En 2006, la question est toujours de savoir comment sortir de l’état hobbésien et hégélien dans lequel régnent la ruse, la violence et l’équilibre des forces. Il n’y a toujours que trois possibilités pour une paix mondiale : la paix impériale, la paix fédérale et la paix confédérale. La première, comme l’avait vu Kant, est tyrannique, donc injuste ; de plus, elle ne pourrait être que provisoire (le temps que durerait l’hégémonie de l’État capable de l’assurer). Lorsque a été créée, après la Seconde Guerre mondiale, l’Organisation des Nations unies pour remplacer la défunte Société des Nations qui avait failli, le principe de l’intangibilité des frontières est apparu comme le moyen le plus sûr pour assurer la paix entre les États dont était ainsi garantie la souveraineté absolue. Or cette souveraineté est également facteur de guerre. La paix fédérale supposerait la constitution d’une sorte d’État mondial dont évidemment aucune des grandes puissances actuelles ou potentielles ne veut. La solution confédérale, qui était celle de Kant, apparaît à la fois comme la meilleure et la moins difficile à réaliser. Elle suppose néanmoins que les grandes puissances acceptent de renoncer à une part importante de leur souveraineté en matière politique et juridique, ce qui aujourd’hui fait encore partie de l’horizon de l’utopie.

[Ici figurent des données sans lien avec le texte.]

(** X8. [remove_role] with at most one mapping of the user to the role
    (which the unique constraint on the pair ensures) succeeds; afterwards
    the user is not mapped to the role, and no mapping of another key than
    the removed one is lost. *)
Theorem remove_role_removes (d : db) (user_id role_id : Z) :
  NoDup (ur_id <$> user_roles d) →
  Nat.le (length (List.filter (λ ur, (ur_user_id ur =? user_id)
                                     && (ur_role_id ur =? role_id))
                              (user_roles d))) 1 →
  ∃ d', remove_role d user_id role_id = Some d'
        ∧ List.filter (λ ur, (ur_user_id ur =? user_id)
                             && (ur_role_id ur =? role_id)) (user_roles d')
          = []
        ∧ (∀ ur, ur ∈ user_roles d →
                 ¬ (ur_user_id ur = user_id ∧ ur_role_id ur = role_id) →
                 ur ∈ user_roles d')
        ∧ users d' = users d ∧ roles d' = roles d.
Proof.
  intros Hnd Hlen. unfold remove_role.
  destruct (List.filter _ (user_roles d)) as [|ur [|ur2 rest]] eqn:Hf.
  - exists d. by rewrite Hf.
  - eexists. split; [reflexivity|]. simpl.
    assert (Hur : In ur (List.filter
              (λ ur, (ur_user_id ur =? user_id) && (ur_role_id ur =? role_id))
              (user_roles d))) by (rewrite Hf; by left).
    apply List.filter_In in Hur as [Hin Hmatch].
    split; [|split; [|done]].
    + apply filter_filter_neg. intros x Hx Hp.
      assert (Hx' : In x (List.filter
              (λ ur, (ur_user_id ur =? user_id) && (ur_role_id ur =? role_id))
              (user_roles d))) by (apply List.filter_In; done).
      rewrite Hf in Hx'. destruct Hx' as [<-|[]].
      by rewrite Z.eqb_refl.
    + intros x Hx Hno. apply list_elem_of_In, List.filter_In.
      split; [by apply list_elem_of_In|].
      destruct (ur_id x =? ur_id ur) eqn:E; [|done].
      apply Z.eqb_eq in E. exfalso. apply Hno.
      assert (x = ur) as ->.
      { apply list_elem_of_In in Hin.
        apply list_elem_of_lookup in Hx as [i Hi].
        apply list_elem_of_lookup in Hin as [j Hj].
        assert (i = j) as ->.
        { eapply NoDup_lookup; [exact Hnd| |].
          - rewrite list_lookup_fmap, Hi. reflexivity.
          - rewrite list_lookup_fmap, Hj. simpl. by rewrite E. }
        congruence. }
      apply andb_true_iff in Hmatch as [H1 H2].
      by apply Z.eqb_eq in H1, H2.
  - simpl in Hlen. unfold Nat.le in Hlen. lia.
Qed.
(** * KPI dashboard (app.py): metric, risk, diagnosis, score and forecast engine

    A shallow embedding of the computation of [app.py] and the properties
    of it that the specification states.

    Numbers.  The cells of the uploaded table and every value computed from
    them are NumPy scalars.  A finite scalar is modelled by the rational it
    denotes and arithmetic on finite values is exact (no rounding, overflow
    or underflow); the model keeps the three non-finite results of IEEE
    arithmetic, which is how the division of a NumPy scalar by zero shows
    up in the script: it does not raise.  Zero is unsigned in the model: a
    zero divisor is the positive zero that a zero cell or a zero quotient
    of non-negative values yields. *)

From Stdlib Require Import ZArith QArith Qround Qabs List String Bool Lia Lqa.
Import ListNotations.

Local Open Scope Q_scope.

(** ** NumPy floating-point scalars *)

Module Float.

Inductive float : Type :=
| Fin (q : Q)
| PInf
| NInf
| NaN.

Definition is_finite (x : float) : bool :=
  match x with Fin _ => true | _ => false end.

Definition is_zero (q : Q) : bool := Qeq_bool q 0.
Definition is_neg (q : Q) : bool := negb (Qle_bool 0 q).

(** Sign of the infinity obtained from an infinity of sign [pos] and a
    finite factor or divisor [q] (zero counts as positive). *)
Definition inf_signed (pos : bool) (q : Q) : float :=
  if Bool.eqb pos (negb (is_neg q)) then PInf else NInf.

Definition neg (x : float) : float :=
  match x with
  | Fin q => Fin (- q)
  | PInf => NInf
  | NInf => PInf
  | NaN => NaN
  end.

Definition add (x y : float) : float :=
  match x, y with
  | NaN, _ | _, NaN => NaN
  | Fin a, Fin b => Fin (a + b)
  | PInf, NInf | NInf, PInf => NaN
  | PInf, _ | _, PInf => PInf
  | NInf, _ | _, NInf => NInf
  end.

Definition sub (x y : float) : float := add x (neg y).

Definition mul (x y : float) : float :=
  match x, y with
  | NaN, _ | _, NaN => NaN
  | Fin a, Fin b => Fin (a * b)
  | Fin a, PInf | PInf, Fin a => if is_zero a then NaN else inf_signed true a
  | Fin a, NInf | NInf, Fin a => if is_zero a then NaN else inf_signed false a
  | PInf, PInf | NInf, NInf => PInf
  | PInf, NInf | NInf, PInf => NInf
  end.
(** X2: [ws_send_text] sends nothing on a connection that is not a
    WebSocket; on one that is, what reaches the socket is the prefix of
    the frame that fits in the room the socket has, and the call
    succeeds exactly when the whole frame fits. *)
Theorem ws_send_text_sends_prefix (conn : connection_t) (text : list Z) (room : nat) :
  ws_send_text conn text room
  = if is_websocket conn
    then (if (length (frame_header (Z.of_nat (length text)) ++ text) <=? room)%nat
          then 0 else -1,
          take room (frame_header (Z.of_nat (length text)) ++ text))
    else (-1, []).
Proof.
  unfold ws_send_text. destruct (is_websocket conn); [| reflexivity].
  cbn [negb]. set (header := frame_header (Z.of_nat (length text))).
  unfold sock_write at 1. rewrite length_take, take_app, length_app.
  destruct (Nat.eqb_spec (room `min` length header) (length header)) as [Hfit | Hshort];
    cbn [negb].
  - rewrite write_all_take by lia.
    destruct (Nat.leb_spec (length text) (room - length header)),
             (Nat.leb_spec (length header + length text) room);
      try lia; reflexivity.
  - replace (room - length header)%nat with 0%nat by lia.
    rewrite take_0, app_nil_r.
    destruct (Nat.leb_spec (length header + length text) room); [lia | reflexivity].
Qed.

Lemma read_payload_split (fuel want : nat) (pending data rest : list Z) :
  read_payload fuel want pending = Some (data, rest) ->
  pending = data ++ rest /\ length data = want.
Proof.
  revert want pending data rest.
  induction fuel as [| fuel IH]; intros want pending data rest;
    destruct want as [| want]; cbn [read_payload]; try discriminate;
    try (intros [= <- <-]; split; reflexivity).
  unfold Sock.read.
  destruct (take (S want) pending) as [| c chunk] eqn:Hchunk; [discriminate |].
  destruct (read_payload fuel _ _) as [[more rest'] |] eqn:Hrec; [| discriminate].
  intros [= <- <-]. apply IH in Hrec as [Hd Hl].
  assert (Hlen := f_equal length Hchunk). rewrite length_take in Hlen.
  split.
  - rewrite <- (take_drop (S want) pending) at 1. rewrite Hchunk, Hd.
    cbn [app]. rewrite <- ?app_assoc. reflexivity.
  - cbn [app length] in *. rewrite length_app, Hl. lia.
Qed.
(** * CodeFlow-Intelligence: the activity collector and its statistics engine

    A shallow embedding of the classes [DataManager] (event store, statistics
    engine, sync), [ActivityTracker] (the edit buffer of the event
    normalizer) and [ApiClient] (its token and [syncActivityData]) of the
    [devtracker] extension, with the properties that its specification
    states of them and further properties read off the code.

    Conventions.
    - A JavaScript [number] that holds an epoch-millisecond time stamp, a
      counter or a duration is an integer below 2^53, on which the double
      arithmetic of the source is exact: it is modelled as [Z].  Lengths of
      strings and of replaced ranges are modelled as [N].
    - The only fractional computation, the productivity score, goes through
      an explicit rounding operator (see [calculateProductivityScore]).
    - [Array.prototype.sort] is stable; it is modelled by a stable insertion
      sort ([sortBy]), shown below to sort, to permute, to leave a sorted
      array as it is and to commute with [filter].
    - A JavaScript [Map] whose iteration order is observed is an association
      list in insertion order; the maps of the edit buffer, of which only
      lookups, insertions and deletions are observed, are [gmap]s.
    - A method that reads the clock takes the instant [now] as an argument;
      a method that changes its object returns the object after the call.
    - The calendar of the host ([Date.prototype.setDate], which steps local
      days) is a parameter of [getDailyActivityOn] and
      [calculateStreakDataOn]; [getDailyActivity] and [calculateStreakData]
      are their instances for a host at a fixed offset to UTC.
    - Generated identifiers ([Math.random]) and the workspace of the host are
      not modelled: events made by [trackEvent] carry a fixed id and no
      workspace. *)

From Stdlib Require Import ZArith List Lia Lqa Sorting.Sorted QArith Qround.
From stdpp Require Import base tactics option list gmap strings.
(** Two slots that take part in no overlap and tie on domain size: no slot
    is selected, whatever the order of sets. *)
Lemma select_parallel_any_order :
  select_unassigned_variable set_iter (parallel []) []
    [(slot_a, ["CAT"]); (slot_b, ["CAT"])]%string = Ok None.
Proof.
  cbv. rewrite set_iter_nil. reflexivity.
Qed.

Lemma solve_parallel_any_order :
  solve set_iter (parallel ["CAT"%string]) = Raise KeyError.
Proof.
  cbv. rewrite set_iter_nil. reflexivity.
Qed.
End AnyOrder.

(** * Further properties of the solver *)

(** ** Node consistency *)

Lemma dom_find_enforce (v : Var) (domains : Domains) :
  dom_find v (enforce_node_consistency domains)
  = option_map (filter (fun word => String.length word =? var_length v))
      (dom_find v domains).
Proof.
  unfold dom_find, enforce_node_consistency.
  induction domains as [| [k d] t IH]; simpl; [reflexivity |].
  destruct (Var_eq_dec v k) as [-> | n]; [reflexivity | exact IH].
Qed.

(** X1. After [enforce_node_consistency] a slot's domain holds exactly the
    words it held before that have the slot's length; no slot is added or
    dropped. *)
Theorem node_consistency_exact (domains : Domains) (v : Var) (d' : list string) :
  dom_find v (enforce_node_consistency domains) = Some d' ->
  keys (enforce_node_consistency domains) = keys domains /\
  exists d, dom_find v domains = Some d /\
    forall w, In w d' <-> In w d /\ String.length w = var_length v.
Proof.
  intros H. split.
  - unfold enforce_node_consistency, keys. rewrite map_map.
    apply map_ext. now intros [k d].
  - rewrite dom_find_enforce in H.
    destruct (dom_find v domains) as [d |]; [| discriminate].
    injection H as <-. exists d. split; [reflexivity |].
    intros w. rewrite filter_In, Nat.eqb_eq. tauto.
Qed.

Lemma node_consistency_exact_witness :
  dom_find slot_a
    (enforce_node_consistency [(slot_a, ["CAT"; "AB"; "EGGS"; "DOG"]%string)])
  = Some ["CAT"; "DOG"]%string /\
  keys (enforce_node_consistency [(slot_a, ["CAT"; "AB"; "EGGS"; "DOG"]%string)])
  = keys [(slot_a, ["CAT"; "AB"; "EGGS"; "DOG"]%string)] /\
  exists d,
    dom_find slot_a [(slot_a, ["CAT"; "AB"; "EGGS"; "DOG"]%string)] = Some d /\
    forall w, In w ["CAT"; "DOG"]%string
              <-> In w d /\ String.length w = var_length slot_a.
Proof.
  split; [reflexivity |].
  apply (node_consistency_exact
           [(slot_a, ["CAT"; "AB"; "EGGS"; "DOG"]%string)] slot_a).
  reflexivity.
Defined.

(** X2. [enforce_node_consistency] is idempotent: a second pass changes
    nothing. *)
Theorem node_consistency_idempotent (domains : Domains) :
  enforce_node_consistency (enforce_node_consistency domains)
  = enforce_node_consistency domains.
Proof.
  unfold enforce_node_consistency. rewrite map_map.
  apply map_ext. intros [var d]. f_equal.
  induction d as [| w t IH]; simpl; [reflexivity |].
  destruct (String.length w =? var_length var) eqn:E; simpl;
    [rewrite E; now f_equal | exact IH].
Qed.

La grande idée exposée par Alain dans Mars ou la guerre jugée est que c’est la croyance en la fatalité de la guerre qui rend la guerre fatale. Vouloir la paix, à l’inverse, cela consiste d’abord à la croire possible. Ceux qui la jugent impossible sont condamnés à faire et à subir la guerre.
Hommage que le vice rend à la vertu, aucun Etat, aussi despotique soit-il, ne peut désormais se permettre de tenir devant la conscience universelle un discours franchement guerrier. Kant y voyait le signe que la disposition morale ne peut être entière¬ment étouffée en l’homme.